*** Begin section ***

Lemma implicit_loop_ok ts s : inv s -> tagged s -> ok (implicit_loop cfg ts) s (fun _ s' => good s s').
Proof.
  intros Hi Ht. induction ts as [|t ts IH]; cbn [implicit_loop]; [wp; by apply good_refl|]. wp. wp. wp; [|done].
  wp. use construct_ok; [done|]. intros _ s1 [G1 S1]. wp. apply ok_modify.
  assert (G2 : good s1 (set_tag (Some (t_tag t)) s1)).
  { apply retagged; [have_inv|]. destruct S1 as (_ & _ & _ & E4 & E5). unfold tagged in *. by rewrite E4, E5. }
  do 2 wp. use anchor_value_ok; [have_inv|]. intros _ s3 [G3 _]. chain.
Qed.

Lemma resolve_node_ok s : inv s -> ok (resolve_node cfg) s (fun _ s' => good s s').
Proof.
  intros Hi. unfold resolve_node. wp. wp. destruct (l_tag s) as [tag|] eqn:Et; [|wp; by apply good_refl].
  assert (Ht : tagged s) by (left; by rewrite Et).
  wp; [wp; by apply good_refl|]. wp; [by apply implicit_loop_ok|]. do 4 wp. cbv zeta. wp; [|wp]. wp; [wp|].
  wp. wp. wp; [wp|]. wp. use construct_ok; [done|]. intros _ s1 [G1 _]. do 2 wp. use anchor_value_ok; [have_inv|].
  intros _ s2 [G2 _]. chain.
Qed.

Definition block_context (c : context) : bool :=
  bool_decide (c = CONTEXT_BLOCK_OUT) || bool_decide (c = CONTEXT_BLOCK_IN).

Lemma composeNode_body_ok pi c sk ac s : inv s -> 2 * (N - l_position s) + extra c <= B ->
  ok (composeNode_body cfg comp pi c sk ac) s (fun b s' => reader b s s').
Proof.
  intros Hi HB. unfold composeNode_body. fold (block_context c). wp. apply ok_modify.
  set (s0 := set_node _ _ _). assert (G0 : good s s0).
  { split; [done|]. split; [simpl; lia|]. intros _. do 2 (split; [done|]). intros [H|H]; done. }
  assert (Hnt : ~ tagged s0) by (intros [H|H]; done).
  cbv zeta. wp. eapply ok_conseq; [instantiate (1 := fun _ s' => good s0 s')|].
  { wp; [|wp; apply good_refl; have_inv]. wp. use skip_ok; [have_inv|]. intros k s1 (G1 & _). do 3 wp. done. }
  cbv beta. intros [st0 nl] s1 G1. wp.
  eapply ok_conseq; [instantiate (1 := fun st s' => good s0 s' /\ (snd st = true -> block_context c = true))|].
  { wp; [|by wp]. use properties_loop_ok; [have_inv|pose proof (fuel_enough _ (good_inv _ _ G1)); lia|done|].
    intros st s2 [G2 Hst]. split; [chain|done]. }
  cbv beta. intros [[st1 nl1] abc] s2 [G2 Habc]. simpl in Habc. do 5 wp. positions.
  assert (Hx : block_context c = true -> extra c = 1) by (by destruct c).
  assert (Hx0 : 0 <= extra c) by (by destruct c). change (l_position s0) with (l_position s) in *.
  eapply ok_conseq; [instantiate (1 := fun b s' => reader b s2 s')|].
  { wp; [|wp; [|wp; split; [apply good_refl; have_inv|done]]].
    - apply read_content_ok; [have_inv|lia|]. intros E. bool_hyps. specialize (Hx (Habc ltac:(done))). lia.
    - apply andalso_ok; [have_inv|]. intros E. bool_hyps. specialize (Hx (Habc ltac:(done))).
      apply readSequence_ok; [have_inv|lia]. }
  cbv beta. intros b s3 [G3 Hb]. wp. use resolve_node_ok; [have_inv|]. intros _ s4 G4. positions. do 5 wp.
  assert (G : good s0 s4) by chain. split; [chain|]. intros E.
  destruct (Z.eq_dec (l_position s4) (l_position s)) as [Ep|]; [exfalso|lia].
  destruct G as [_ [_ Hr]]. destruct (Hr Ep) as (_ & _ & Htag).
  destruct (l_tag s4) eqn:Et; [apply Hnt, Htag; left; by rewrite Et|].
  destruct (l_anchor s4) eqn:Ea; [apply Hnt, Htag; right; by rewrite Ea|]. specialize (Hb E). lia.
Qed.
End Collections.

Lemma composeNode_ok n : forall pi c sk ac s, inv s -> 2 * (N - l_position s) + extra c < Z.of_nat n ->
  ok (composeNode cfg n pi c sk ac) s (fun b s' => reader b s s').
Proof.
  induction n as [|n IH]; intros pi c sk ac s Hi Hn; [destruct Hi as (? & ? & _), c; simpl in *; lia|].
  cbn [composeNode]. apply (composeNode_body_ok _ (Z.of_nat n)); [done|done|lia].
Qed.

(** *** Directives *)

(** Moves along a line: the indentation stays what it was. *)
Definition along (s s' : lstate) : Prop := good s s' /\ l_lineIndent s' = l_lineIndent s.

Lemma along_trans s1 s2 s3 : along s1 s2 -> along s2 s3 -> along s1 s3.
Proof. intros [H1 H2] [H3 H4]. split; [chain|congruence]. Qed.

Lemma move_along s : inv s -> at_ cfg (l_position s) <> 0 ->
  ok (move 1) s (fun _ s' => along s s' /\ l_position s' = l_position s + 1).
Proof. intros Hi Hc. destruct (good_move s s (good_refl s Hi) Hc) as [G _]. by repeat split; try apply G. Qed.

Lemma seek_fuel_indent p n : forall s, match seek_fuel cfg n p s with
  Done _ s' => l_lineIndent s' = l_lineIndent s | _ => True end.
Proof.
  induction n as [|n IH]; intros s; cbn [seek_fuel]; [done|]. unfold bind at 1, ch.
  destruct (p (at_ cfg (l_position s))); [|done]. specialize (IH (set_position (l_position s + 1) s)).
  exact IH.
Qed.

*** End section ***
*** Begin section ***

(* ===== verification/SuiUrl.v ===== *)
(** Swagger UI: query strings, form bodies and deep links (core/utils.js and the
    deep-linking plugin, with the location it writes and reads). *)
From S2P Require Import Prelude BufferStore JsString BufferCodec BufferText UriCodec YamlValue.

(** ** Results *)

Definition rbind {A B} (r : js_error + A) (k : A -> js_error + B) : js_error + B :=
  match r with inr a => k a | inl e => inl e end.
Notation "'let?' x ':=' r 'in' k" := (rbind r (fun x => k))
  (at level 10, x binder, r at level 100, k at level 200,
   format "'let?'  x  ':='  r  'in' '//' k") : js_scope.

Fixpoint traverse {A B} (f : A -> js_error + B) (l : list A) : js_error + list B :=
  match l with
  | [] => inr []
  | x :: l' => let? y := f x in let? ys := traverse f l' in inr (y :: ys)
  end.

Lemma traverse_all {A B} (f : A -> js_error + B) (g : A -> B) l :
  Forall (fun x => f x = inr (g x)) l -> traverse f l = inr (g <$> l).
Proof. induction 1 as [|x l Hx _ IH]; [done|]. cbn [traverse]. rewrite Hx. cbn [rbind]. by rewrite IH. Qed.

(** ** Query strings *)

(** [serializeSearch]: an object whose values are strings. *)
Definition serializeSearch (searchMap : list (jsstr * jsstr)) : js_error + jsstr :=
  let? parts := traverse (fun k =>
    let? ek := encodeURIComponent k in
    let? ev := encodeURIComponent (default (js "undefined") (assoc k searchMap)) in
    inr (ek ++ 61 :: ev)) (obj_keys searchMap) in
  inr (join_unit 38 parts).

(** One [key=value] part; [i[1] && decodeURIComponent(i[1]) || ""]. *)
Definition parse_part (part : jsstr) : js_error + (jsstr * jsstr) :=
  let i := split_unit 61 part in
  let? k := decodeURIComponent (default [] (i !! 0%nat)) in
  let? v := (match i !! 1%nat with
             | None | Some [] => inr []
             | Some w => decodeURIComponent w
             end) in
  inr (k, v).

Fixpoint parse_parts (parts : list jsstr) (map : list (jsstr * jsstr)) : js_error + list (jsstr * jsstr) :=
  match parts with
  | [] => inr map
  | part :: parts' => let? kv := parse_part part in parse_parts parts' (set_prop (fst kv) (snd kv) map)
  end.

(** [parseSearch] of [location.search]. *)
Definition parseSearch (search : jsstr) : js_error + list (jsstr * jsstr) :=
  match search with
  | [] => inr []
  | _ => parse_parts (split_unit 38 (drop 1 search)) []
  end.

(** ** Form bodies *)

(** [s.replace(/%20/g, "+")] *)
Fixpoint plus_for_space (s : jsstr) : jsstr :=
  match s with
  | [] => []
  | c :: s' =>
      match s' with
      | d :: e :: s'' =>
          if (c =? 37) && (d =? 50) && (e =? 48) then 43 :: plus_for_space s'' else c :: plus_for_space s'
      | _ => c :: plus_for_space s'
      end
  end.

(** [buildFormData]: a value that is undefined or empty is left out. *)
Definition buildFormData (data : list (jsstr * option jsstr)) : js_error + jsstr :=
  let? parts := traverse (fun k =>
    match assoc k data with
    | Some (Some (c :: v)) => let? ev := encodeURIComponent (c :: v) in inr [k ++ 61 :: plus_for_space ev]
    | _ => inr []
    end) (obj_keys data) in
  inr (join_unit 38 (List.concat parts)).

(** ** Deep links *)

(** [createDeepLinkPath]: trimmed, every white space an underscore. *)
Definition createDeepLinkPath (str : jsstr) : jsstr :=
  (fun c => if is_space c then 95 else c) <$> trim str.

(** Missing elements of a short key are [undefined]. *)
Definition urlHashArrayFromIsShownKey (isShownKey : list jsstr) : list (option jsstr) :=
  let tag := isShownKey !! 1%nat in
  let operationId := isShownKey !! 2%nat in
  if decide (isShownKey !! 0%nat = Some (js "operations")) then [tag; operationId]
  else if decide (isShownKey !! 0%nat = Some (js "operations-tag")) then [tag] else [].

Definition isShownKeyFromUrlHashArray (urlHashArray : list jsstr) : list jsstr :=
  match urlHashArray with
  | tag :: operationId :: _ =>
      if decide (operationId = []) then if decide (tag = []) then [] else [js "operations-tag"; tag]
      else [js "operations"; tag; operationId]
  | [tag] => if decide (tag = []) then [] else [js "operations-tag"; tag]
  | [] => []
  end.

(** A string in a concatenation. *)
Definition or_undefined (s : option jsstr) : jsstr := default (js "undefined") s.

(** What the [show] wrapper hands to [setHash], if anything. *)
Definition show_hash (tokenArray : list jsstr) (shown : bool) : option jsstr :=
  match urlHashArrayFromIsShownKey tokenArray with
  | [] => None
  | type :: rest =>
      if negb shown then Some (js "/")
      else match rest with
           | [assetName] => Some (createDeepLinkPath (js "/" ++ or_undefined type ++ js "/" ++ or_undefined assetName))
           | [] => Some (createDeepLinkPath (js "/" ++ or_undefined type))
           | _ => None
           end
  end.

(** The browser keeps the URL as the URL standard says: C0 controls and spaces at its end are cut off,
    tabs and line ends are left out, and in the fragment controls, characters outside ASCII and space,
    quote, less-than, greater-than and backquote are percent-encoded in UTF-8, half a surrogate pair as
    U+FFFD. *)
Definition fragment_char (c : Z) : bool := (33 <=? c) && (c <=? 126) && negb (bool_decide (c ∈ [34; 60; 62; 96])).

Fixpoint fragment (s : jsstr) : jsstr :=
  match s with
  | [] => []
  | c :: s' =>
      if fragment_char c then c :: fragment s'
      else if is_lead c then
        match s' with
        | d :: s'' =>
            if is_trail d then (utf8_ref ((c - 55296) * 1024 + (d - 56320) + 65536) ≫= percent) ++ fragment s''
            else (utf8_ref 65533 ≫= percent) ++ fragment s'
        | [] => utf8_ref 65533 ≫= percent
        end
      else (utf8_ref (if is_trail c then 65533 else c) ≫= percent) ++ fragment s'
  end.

*** End section ***

About this exercise: Each line above with the word "unfold" needs to be copied.

Final answer:
  { apply retagged; [have_inv|]. destruct S1 as (_ & _ & _ & E4 & E5). unfold tagged in *. by rewrite E4, E5. }
  intros Hi. unfold resolve_node. wp. wp. destruct (l_tag s) as [tag|] eqn:Et; [|wp; by apply good_refl].
  intros Hi HB. unfold composeNode_body. fold (block_context c). wp. apply ok_modify.
  induction n as [|n IH]; intros s; cbn [seek_fuel]; [done|]. unfold bind at 1, ch.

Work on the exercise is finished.